Task description: Exactly as given, restate each record that follows.

Information given:
Lemma body_prints data a g t d :
  a <> EmptyString -> g <> EmptyString -> t <> EmptyString ->
  prints a (body data a g t d) /\ prints g (body data a g t d) /\ prints t (body data a g t d).
Proof.
  intros Ha Hg Ht. unfold body. cbv zeta.
  split; [prints_text a | split; [prints_text g | prints_text t]].
Qed.

Lemma prints_extends s d d' : extends d d' -> prints s d -> prints s d'.
Proof.
  intros He (pg & f & sz & col & y & Hin). exists pg, f, sz, col, y. exact (extends_in _ _ _ He Hin).
Qed.

(** C3.  For every amount below 2^51 cents the invoice is drawn
    and its price column prints the amount, the GST rounded half up
    from a tenth of the amount, and their sum, each as [$] and the
    cents with two decimals, although [pdfService.ts] computes them in
    binary64 with [Math.round(amountCents * 0.1)] and [toFixed(2)]. *)
Theorem invoice_prints_amounts readable date data x :
  inv_amountCents data = of_Z x -> (0 <= x < 2 ^ 51)%Z ->
  exists doc, generateInvoicePDF readable date data = Some doc /\
    prints ("$" ++ fixed2 x) doc /\ prints ("$" ++ fixed2 (half_up_tenth x)) doc /\
    prints ("$" ++ fixed2 (x + half_up_tenth x)) doc.
Proof.
  intros Hx Hb. unfold generateInvoicePDF. rewrite Hx.
  assert (Hh : (0 <= half_up_tenth x <= x / 10 + 1)%Z) by (unfold half_up_tenth; zlia).
  rewrite gstCents_half_up, totalCents_exact by lia.
  rewrite !currency_exact by (pow2_facts; zlia).
  eexists. split; [reflexivity |].
  destruct (body_prints data ("$" ++ fixed2 x) ("$" ++ fixed2 (half_up_tenth x))
              ("$" ++ fixed2 (x + half_up_tenth x))
              (header readable date (inv_id data) new_doc)) as (P1 & P2 & P3); try discriminate.
  split; [| split]; eapply prints_extends; try apply footer_extends; assumption.
Qed.

End Amounts.

(** ** Pages *)

Section Pages.
Context `{M : PdfMetrics}.

Lemma shrink_loop_pages n id z d : pages_ok d -> pages_ok (snd (shrink_loop n id z d)).
Proof.
  revert z d; induction n as [| n IH]; intros z d H; [exact H |].
  cbn [shrink_loop]. destruct (_ && _); [apply IH, pages_ok_fontSize, H | exact H].
Qed.

Lemma terms_loop_pages lines y d : pages_ok d -> pages_ok (snd (terms_loop lines y d)).
Proof.
  revert y d; induction lines as [| l lines IH]; intros y d H; [exact H |].
  cbn [terms_loop]. destruct (String.eqb l EmptyString); apply IH; [exact H | apply pages_ok_text, H].
Qed.

Lemma draw_logo_pages readable d : pages_ok d -> pages_ok (draw_logo readable d).
Proof.
  intros H. unfold draw_logo.
  destruct (image readable logoPath logoX headerY logoWidth d) eqn:E; [exact (pages_ok_image _ _ _ _ _ _ _ H E) | exact H].
Qed.

Lemma header_pages readable date id d : pages_ok d -> pages_ok (header readable date id d).
Proof.
  intros H. unfold header, header_text, date_block. cbv zeta. pages_chain.
  apply shrink_loop_pages. pages_chain. apply draw_logo_pages, H.
Qed.

Lemma body_pages data a g t d : pages_ok d -> pages_ok (body data a g t d).
Proof. intros H. unfold body. cbv zeta. pages_chain. exact H. Qed.

(** The point where the contact line is drawn is the bottom margin. *)
Lemma contact_y : add footerY (of_Z 30) = page_maxY.
Proof. vm_compute. reflexivity. Qed.

Lemma maxY_value : page_maxY = of_Z 742.
Proof. vm_compute. reflexivity. Qed.

Section Footer.
Hypothesis line_height_ok :
  (1000 <= ascender Helvetica + line_gap Helvetica - descender Helvetica <= 2000)%Z.

(** The line height the contact line is measured with. *)
Lemma contact_line_height D :
  doc_font D = Helvetica -> doc_size D = of_Z 10 ->
  lt page_maxY (add (add footerY (of_Z 30)) (currentLineHeight D)) = true.
Proof.
  intros Hf Hs. unfold currentLineHeight. rewrite Hf, Hs, contact_y, maxY_value.
  apply (lt_add_pos_val _ _ 742 742 9 21); [lia | lia | lia | lia | apply pos_val_of_Z; lia |].
  apply (pos_val_line_height _ 10); [exact line_height_ok | lia].
Qed.

Lemma footer_last d :
  pages_ok d ->
  exists ops, doc_ops (footer d) =
    (ops ++ [DText (doc_page (footer d)) Helvetica (of_Z 10) "#000000" contact_line (of_Z 50) margin
                   (width500 AlignCenter)])%list /\
    Forall (fun o => op_page o < doc_page (footer d))%nat ops /\ (1 <= doc_page (footer d))%nat.
Proof.
  intros H. unfold footer. cbv zeta.
  match goal with |- context [text contact_line (of_Z 50) ?y ?o ?D] =>
    exact (text_breaks_last contact_line (of_Z 50) y o D ltac:(discriminate)
             (contact_line_height D eq_refl eq_refl)
             ltac:(pages_chain; apply terms_loop_pages; pages_chain; exact H))
  end.
Qed.

(** C5.  The invoice is never one page: the contact line of the
    footer is drawn at [footerY + 30 = 742], the bottom margin itself,
    so its first line passes [page.maxY()] and PDFKit moves it to a new
    page, where it is the last operation and the only one. *)
Theorem invoice_contact_on_new_page readable date data doc :
  generateInvoicePDF readable date data = Some doc ->
  (1 <= doc_page doc)%nat /\
  exists ops, doc_ops doc =
    (ops ++ [DText (doc_page doc) Helvetica (of_Z 10) "#000000" contact_line (of_Z 50) margin
                   (width500 AlignCenter)])%list /\
    Forall (fun o => op_page o < doc_page doc)%nat ops.
Proof.
  unfold generateInvoicePDF. intros E.
  destruct (currency (inv_amountCents data)), (currency (gstCents (inv_amountCents data))),
    (currency (totalCents (inv_amountCents data))); try discriminate.
  injection E as <-.
  destruct (footer_last (body data s s0 s1 (header readable date (inv_id data) new_doc)))
    as (ops & Hops & Hall & Hp).
  { apply body_pages, header_pages, pages_ok_new_doc. }
  split; [exact Hp | exists ops; split; assumption].
Qed.

End Footer.
End Pages.

(** ** Concrete invoices, with the Helvetica metrics *)

Definition demo_invoice : InvoiceData :=
  mkInvoice "INV-2025-000123" "buyer@example.com" "ABCD-EFGH-IJKL" (of_Z 12345).

(** Forty digits: 222.4 points at size 10, wider than the column. *)
Definition id40 : string := "1234567890123456789012345678901234567890".

Lemma shrink_loop_largest_fit_witness :
  doc_font (fontSize (of_Z 10) (font Helvetica new_doc)) = Helvetica /\
  doc_size (fontSize (of_Z 10) (font Helvetica new_doc)) = of_Z 10 /\
  exists k, shrink_loop shrink_fuel id40 (of_Z 10) (fontSize (of_Z 10) (font Helvetica new_doc))
            = (of_Z k, fontSize (of_Z k) (fontSize (of_Z 10) (font Helvetica new_doc))) /\
    (6 <= k <= 10)%Z /\ (fits id40 k = true \/ k = 6%Z) /\ (forall j, (k < j <= 10)%Z -> fits id40 j = false).
Proof.
  split; [reflexivity | split; [reflexivity |]].
  apply shrink_loop_largest_fit; reflexivity.
Defined.

Lemma id_lines_split_witness :
  splitTextToSize = None /\ (6 <= 9 <= 10)%Z /\
  List.length (id_lines id40 (of_Z 9)) = ((String.length id40 + cpl_table 9 - 1) / cpl_table 9)%nat.
Proof.
  split; [reflexivity | split; [lia |]].
  exact (proj1 (proj2 (proj2 (id_lines_split id40 9 eq_refl ltac:(lia))))).
Defined.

Written solution:
Lemma body_prints data a g t d :
  a <> EmptyString -> g <> EmptyString -> t <> EmptyString ->
  prints a (body data a g t d) /\ prints g (body data a g t d) /\ prints t (body data a g t d).
Proof.
  intros Ha Hg Ht. unfold body. cbv zeta.
  split; [prints_text a | split; [prints_text g | prints_text t]].
Qed.

Lemma prints_extends s d d' : extends d d' -> prints s d -> prints s d'.
Proof.
  intros He (pg & f & sz & col & y & Hin). exists pg, f, sz, col, y. exact (extends_in _ _ _ He Hin).
Qed.

(** C3.  For every amount below 2^51 cents the invoice is drawn
    and its price column prints the amount, the GST rounded half up
    from a tenth of the amount, and their sum, each as [$] and the
    cents with two decimals, although [pdfService.ts] computes them in
    binary64 with [Math.round(amountCents * 0.1)] and [toFixed(2)]. *)
Theorem invoice_prints_amounts readable date data x :
  inv_amountCents data = of_Z x -> (0 <= x < 2 ^ 51)%Z ->
  exists doc, generateInvoicePDF readable date data = Some doc /\
    prints ("$" ++ fixed2 x) doc /\ prints ("$" ++ fixed2 (half_up_tenth x)) doc /\
    prints ("$" ++ fixed2 (x + half_up_tenth x)) doc.
Proof.
  intros Hx Hb. unfold generateInvoicePDF. rewrite Hx.
  assert (Hh : (0 <= half_up_tenth x <= x / 10 + 1)%Z) by (unfold half_up_tenth; zlia).
  rewrite gstCents_half_up, totalCents_exact by lia.
  rewrite !currency_exact by (pow2_facts; zlia).
  eexists. split; [reflexivity |].
  destruct (body_prints data ("$" ++ fixed2 x) ("$" ++ fixed2 (half_up_tenth x))
              ("$" ++ fixed2 (x + half_up_tenth x))
              (header readable date (inv_id data) new_doc)) as (P1 & P2 & P3); try discriminate.
  split; [| split]; eapply prints_extends; try apply footer_extends; assumption.
Qed.

End Amounts.

(** ** Pages *)

Section Pages.
Context `{M : PdfMetrics}.

Lemma shrink_loop_pages n id z d : pages_ok d -> pages_ok (snd (shrink_loop n id z d)).
Proof.
  revert z d; induction n as [| n IH]; intros z d H; [exact H |].
  cbn [shrink_loop]. destruct (_ && _); [apply IH, pages_ok_fontSize, H | exact H].
Qed.

Lemma terms_loop_pages lines y d : pages_ok d -> pages_ok (snd (terms_loop lines y d)).
Proof.
  revert y d; induction lines as [| l lines IH]; intros y d H; [exact H |].
  cbn [terms_loop]. destruct (String.eqb l EmptyString); apply IH; [exact H | apply pages_ok_text, H].
Qed.

Lemma draw_logo_pages readable d : pages_ok d -> pages_ok (draw_logo readable d).
Proof.
  intros H. unfold draw_logo.
  destruct (image readable logoPath logoX headerY logoWidth d) eqn:E; [exact (pages_ok_image _ _ _ _ _ _ _ H E) | exact H].
Qed.

Lemma header_pages readable date id d : pages_ok d -> pages_ok (header readable date id d).
Proof.
  intros H. unfold header, header_text, date_block. cbv zeta. pages_chain.
  apply shrink_loop_pages. pages_chain. apply draw_logo_pages, H.
Qed.

Lemma body_pages data a g t d : pages_ok d -> pages_ok (body data a g t d).
Proof. intros H. unfold body. cbv zeta. pages_chain. exact H. Qed.

(** The point where the contact line is drawn is the bottom margin. *)
Lemma contact_y : add footerY (of_Z 30) = page_maxY.
Proof. vm_compute. reflexivity. Qed.

Lemma maxY_value : page_maxY = of_Z 742.
Proof. vm_compute. reflexivity. Qed.

Section Footer.
Hypothesis line_height_ok :
  (1000 <= ascender Helvetica + line_gap Helvetica - descender Helvetica <= 2000)%Z.

(** The line height the contact line is measured with. *)
Lemma contact_line_height D :
  doc_font D = Helvetica -> doc_size D = of_Z 10 ->
  lt page_maxY (add (add footerY (of_Z 30)) (currentLineHeight D)) = true.
Proof.
  intros Hf Hs. unfold currentLineHeight. rewrite Hf, Hs, contact_y, maxY_value.
  apply (lt_add_pos_val _ _ 742 742 9 21); [lia | lia | lia | lia | apply pos_val_of_Z; lia |].
  apply (pos_val_line_height _ 10); [exact line_height_ok | lia].
Qed.

Lemma footer_last d :
  pages_ok d ->
  exists ops, doc_ops (footer d) =
    (ops ++ [DText (doc_page (footer d)) Helvetica (of_Z 10) "#000000" contact_line (of_Z 50) margin
                   (width500 AlignCenter)])%list /\
    Forall (fun o => op_page o < doc_page (footer d))%nat ops /\ (1 <= doc_page (footer d))%nat.
Proof.
  intros H. unfold footer. cbv zeta.
  match goal with |- context [text contact_line (of_Z 50) ?y ?o ?D] =>
    exact (text_breaks_last contact_line (of_Z 50) y o D ltac:(discriminate)
             (contact_line_height D eq_refl eq_refl)
             ltac:(pages_chain; apply terms_loop_pages; pages_chain; exact H))
  end.
Qed.

(** C5.  The invoice is never one page: the contact line of the
    footer is drawn at [footerY + 30 = 742], the bottom margin itself,
    so its first line passes [page.maxY()] and PDFKit moves it to a new
    page, where it is the last operation and the only one. *)
Theorem invoice_contact_on_new_page readable date data doc :
  generateInvoicePDF readable date data = Some doc ->
  (1 <= doc_page doc)%nat /\
  exists ops, doc_ops doc =
    (ops ++ [DText (doc_page doc) Helvetica (of_Z 10) "#000000" contact_line (of_Z 50) margin
                   (width500 AlignCenter)])%list /\
    Forall (fun o => op_page o < doc_page doc)%nat ops.
Proof.
  unfold generateInvoicePDF. intros E.
  destruct (currency (inv_amountCents data)), (currency (gstCents (inv_amountCents data))),
    (currency (totalCents (inv_amountCents data))); try discriminate.
  injection E as <-.
  destruct (footer_last (body data s s0 s1 (header readable date (inv_id data) new_doc)))
    as (ops & Hops & Hall & Hp).
  { apply body_pages, header_pages, pages_ok_new_doc. }
  split; [exact Hp | exists ops; split; assumption].
Qed.

End Footer.
End Pages.

(** ** Concrete invoices, with the Helvetica metrics *)

Definition demo_invoice : InvoiceData :=
  mkInvoice "INV-2025-000123" "buyer@example.com" "ABCD-EFGH-IJKL" (of_Z 12345).

(** Forty digits: 222.4 points at size 10, wider than the column. *)
Definition id40 : string := "1234567890123456789012345678901234567890".

Lemma shrink_loop_largest_fit_witness :
  doc_font (fontSize (of_Z 10) (font Helvetica new_doc)) = Helvetica /\
  doc_size (fontSize (of_Z 10) (font Helvetica new_doc)) = of_Z 10 /\
  exists k, shrink_loop shrink_fuel id40 (of_Z 10) (fontSize (of_Z 10) (font Helvetica new_doc))
            = (of_Z k, fontSize (of_Z k) (fontSize (of_Z 10) (font Helvetica new_doc))) /\
    (6 <= k <= 10)%Z /\ (fits id40 k = true \/ k = 6%Z) /\ (forall j, (k < j <= 10)%Z -> fits id40 j = false).
Proof.
  split; [reflexivity | split; [reflexivity |]].
  apply shrink_loop_largest_fit; reflexivity.
Defined.

Lemma id_lines_split_witness :
  splitTextToSize = None /\ (6 <= 9 <= 10)%Z /\
  List.length (id_lines id40 (of_Z 9)) = ((String.length id40 + cpl_table 9 - 1) / cpl_table 9)%nat.
Proof.
  split; [reflexivity | split; [lia |]].
  exact (proj1 (proj2 (proj2 (id_lines_split id40 9 eq_refl ltac:(lia))))).
Defined.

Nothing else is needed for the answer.